Method In the present study, a total of 65 protein sequences of
catalases from diverse plant sources were retrieved from the NCBI
database and subjected to bioinformatics assessment for homology search,
multiple sequence alignment, phylogenetic tree construction, motif
search, and prediction of structural analysis using different in silico
analytical tools available. Result The protein sequence of many
enzymes have been assessed and analyzed using bioinformatics tools.
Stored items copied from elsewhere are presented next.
(* ===== verification/KernelVerified.v ===== *)
(** * Verified revisions

    The kernel, the adapter and the verification engine together: what a report
    on the board of a published revision says of the graph of the revision. *)
From S2P Require Import Prelude PyDict PyStr Geometry Board Rule BoardFixtures Canonical BoardValues Policy.
From S2P Require Import CanonicalFacts Engine EngineGuarantees KernelText KernelModel KernelGraph KernelCommand.
From S2P Require Import CommitAuthority Kernel KernelSteps KernelInv KernelRuns KernelLedger KernelLive BoardAdapter.

Local Open Scope string_scope.

(** ** A design that passes *)

Definition whole_pad (component number net : string) (x y : Z) : FootprintPad.t :=
  FootprintPad.mk (component +:+ "-" +:+ number) component number (PointNm.mk x y) 600000 600000 "circle" 0 ["F.Cu"] 0 (Some net)
    false 0 0 0 None.
Definition whole_component (id reference : string) : KernelModel.Component.t :=
  KernelModel.Component.mk id reference "10k" "RC0603-10K" "0603" "R" "R_0603" demo_digest demo_digest
    [PinDefinition.mk "1" "A" "passive" "1" true; PinDefinition.mk "2" "B" "passive" "2" true].
Definition whole_net (id name pin : string) : KernelModel.Net.t :=
  KernelModel.Net.mk id name [PinRef.mk "c1" pin; PinRef.mk "c2" pin].
Definition whole_track (id net : string) (y : Z) : KernelModel.Track.t :=
  KernelModel.Track.mk id net "F.Cu" (PointNm.mk 0 y) (PointNm.mk 5000000 y) 400000 false.
(** The clean board as a graph: two resistors, two nets and a track of each. *)
Definition whole_graph : DesignGraph.t :=
  DesignGraph.mk 1 "clean" ["B.Cu"; "F.Cu"] demo_outline [whole_component "c1" "R1"; whole_component "c2" "R2"]
    [whole_net "n1" "IN" "1"; whole_net "n2" "OUT" "2"]
    [FootprintPlacement.mk "c1" (PointNm.mk 0 0) 0 "front" false; FootprintPlacement.mk "c2" (PointNm.mk 5000000 0) 0 "front" false]
    [whole_track "t1" "n1" 0; whole_track "t2" "n2" 2000000]
    [whole_pad "c1" "1" "n1" 0 0; whole_pad "c1" "2" "n2" 0 2000000; whole_pad "c2" "1" "n1" 5000000 0;
     whole_pad "c2" "2" "n2" 5000000 2000000] [] [] [] [] [].
Definition whole_world : world := Eval vm_compute in
  World (value_or no_kernel (Kernel.init whole_graph true)) (authority kernel_world).
Definition whole_revision : DesignRevision.t := Eval vm_compute in
  value_or no_revision (head_revision (kernel whole_world)).
Definition whole_board : BoardGraph.t := Eval vm_compute in
  value_or clean_board (revision_to_verification_board whole_revision).

Lemma whole_world_started : started whole_graph whole_world.
Proof.
  split; [exists true; vm_compute; reflexivity|].
  exists "key", kernel_secret, "user:owner", 1%Z. vm_compute. reflexivity.
Qed.
Lemma whole_board_made : revision_to_verification_board whole_revision = Ok whole_board.
Proof. vm_compute. reflexivity. Qed.

Lemma whole_run : exists report,
  VerificationEngine.verify constant_identity (Ok "code") 0 default_engine whole_board None = Ok report /\
  gate_passed report "commit".
Proof.
  destruct (default_run constant_identity (fun s => PStr (match s with Engine.Kernel => "kernel" | Rule id => id end)) "code" 0
    whole_board) as (report & Hr & _ & _ & Hg); [done| |by vm_compute|done| |].
  - intros s. apply (py_canonical (A := string)).
  - apply silent_tested. by vm_compute.
  - exists report. split; [done|]. apply Hg. right; left.
Qed.

(** ** The composition *)

(** C21. A revision passes as a whole or not at all: every revision that a run
    publishes has a board that carries its graph one to one - components with
    their pins, nets, tracks, vias, zones, holes and physical pads.  When a
    required gate passes in a report on that board - under any policy, by any
    implementation with the default rules and the exact kernel - what the gate
    examined, the normalized board, carries the graph as well and is sound, and
    the graph has nothing that the adapter reports as unrepresented: no lock,
    drawing, missing placement or shape that the board has no place for, where
    of several pads of one number only the last is examined.  Under the default
    policy a passed commit gate also means that the normalized board is clear:
    connected, apart and wide enough, as [clear_board] lists.  Otherwise two
    revisions of the run are a collision of SHA-256. *)
Theorem verified_revision_is_whole g w0 calls h r (Hstart : started g w0) :
  get_revision (kernel (run calls w0)) h = Ok r ->
  (exists board, revision_to_verification_board r = Ok board /\
    BoardGraph.revision board = h /\ carries (DesignRevision.graph r) board /\
    forall identity code now engine policy report id,
      EngineGuarantees.registered engine -> VerificationEngine.geometry engine = ExactGeometryKernel.kernel ->
      VerificationEngine.verify identity code now engine board policy = Ok report ->
      id ∈ REQUIRED_GATE_IDS -> gate_passed report id ->
      carries (DesignRevision.graph r) (BoardGraph.normalized board) /\
      sound_board (BoardGraph.normalized board) /\ represented (DesignRevision.graph r) /\
      (policy = None -> id = "commit" -> clear_board (BoardGraph.normalized board))) \/
  run_collides w0 calls.
Proof.
  intros Hr%get_revision_Ok. destruct (run_inv g w0 Hstart calls) as [Hk|H]; [left|by right].
  destruct (ki_revision _ Hk _ _ Hr) as [Hnew Hvalid _ _ _]. pose proof (ki_hash _ Hk _ _ Hr) as Eh.
  destruct (adapter_result _ (DesignRevision.revision_hash r) Hvalid) as (board & Hb & Hrev & _ & Hc & Hu);
    [by eapply revision_hex|].
  exists board. split; [done|]. split; [by rewrite Hrev|]. split; [done|].
  intros identity code now engine policy report id Hreg Hgeo Hv Hid Hp.
  assert (sound_board (BoardGraph.normalized board)) as Hs by (by eapply cleared_sound; [eapply gate_clears|..]).
  split_and!; [apply carries_normalized; [by apply graph_valid_outlines|done]|done| |].
  - apply unsupported_features_nil. apply (sorted_set_nil (unsupported_features _)). rewrite <- Hu.
    apply (sorted_set_nil (BoardGraph.unsupported_features board)), (sound_features _ Hs).
  - intros -> ->. eapply (cleared_clear "commit" _ (VerificationEngine.geometry engine) Severity.ERROR);
      [by eapply gate_clears|done..|apply normalized_tracks].
Qed.

Lemma verified_revision_is_whole_witness :
  (exists report, VerificationEngine.verify constant_identity (Ok "code") 0 default_engine whole_board None = Ok report /\
    gate_passed report "commit" /\ carries (DesignRevision.graph whole_revision) (BoardGraph.normalized whole_board) /\
    represented (DesignRevision.graph whole_revision) /\ clear_board (BoardGraph.normalized whole_board)) \/
  run_collides whole_world [].
Proof.
  destruct (verified_revision_is_whole whole_graph whole_world [] (DesignRevision.revision_hash whole_revision) whole_revision
    whole_world_started) as [(board & Hb & _ & _ & H)|H]; [vm_compute; reflexivity|left|right; exact H].
  rewrite whole_board_made in Hb. apply Ok_inj in Hb. subst board. destruct whole_run as (report & Hr & Hp).
  destruct (H constant_identity (Ok "code") 0%nat default_engine None report "commit" default_registered eq_refl Hr)
    as (Hw & _ & Hg & Hc); [right; left|exact Hp|].
  exists report. split; [exact Hr|]. split; [exact Hp|]. split; [exact Hw|]. split; [exact Hg|]. apply Hc; reflexivity.
Defined.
The
diversity of plant sources for catalases was found to be largest for
Oryza sativa.The amino acid residue variability in the 65
catalase protein sequences studied ranged from 90 to 533. The molecular
weights varied between 10322.46 to 61366.87 daltons, while the pI values
varied between 4.53 to 7.95. Thermostability and hydrophilicity were
identified in abundance in these proteins, as shown by their relatively
high aliphatic index and negative GRAVY values, respectively. The
phylogenetic tree displayed unique clusters for each plant genus, and
numerous accessions of the same genus were clustered together,
suggesting similarity at the sequence level.The prediction of the
secondary structure of the catalase showed the predominance of random
coil followed by the alpha helix. Ramachandran plot showed that most of
the amino acid residues is in the core region which represent the
favourable/allowed combination of phi-psi values. The dark region with
maximum residues, correspond to no steric hinderance, ie these are the
allowed regions for α- helical and β-sheet conformations.
Conclusion Five motifs were consistently identified across all
sequences, indicating that they were related to the plant catalase
PLN02609 family. Plant catalase PLN02609 is found in three kingdoms of
life and is known to perform a number of biosynthetic and degradative
functions. By analysing plant catalase protein sequences using
bioinformatics, it is possible to molecularly clone critical genes and
anticipate gene regulatory networks and whole-cell dynamics.
Ramachandran plot showed that most of the amino acid residues are in the
core region which represent the favourable comformation of amino acid
residues of the catalase. In silico study of protein sequences
elucidates the various catalytic sites, allowing for potential
modification to achieve desired properties.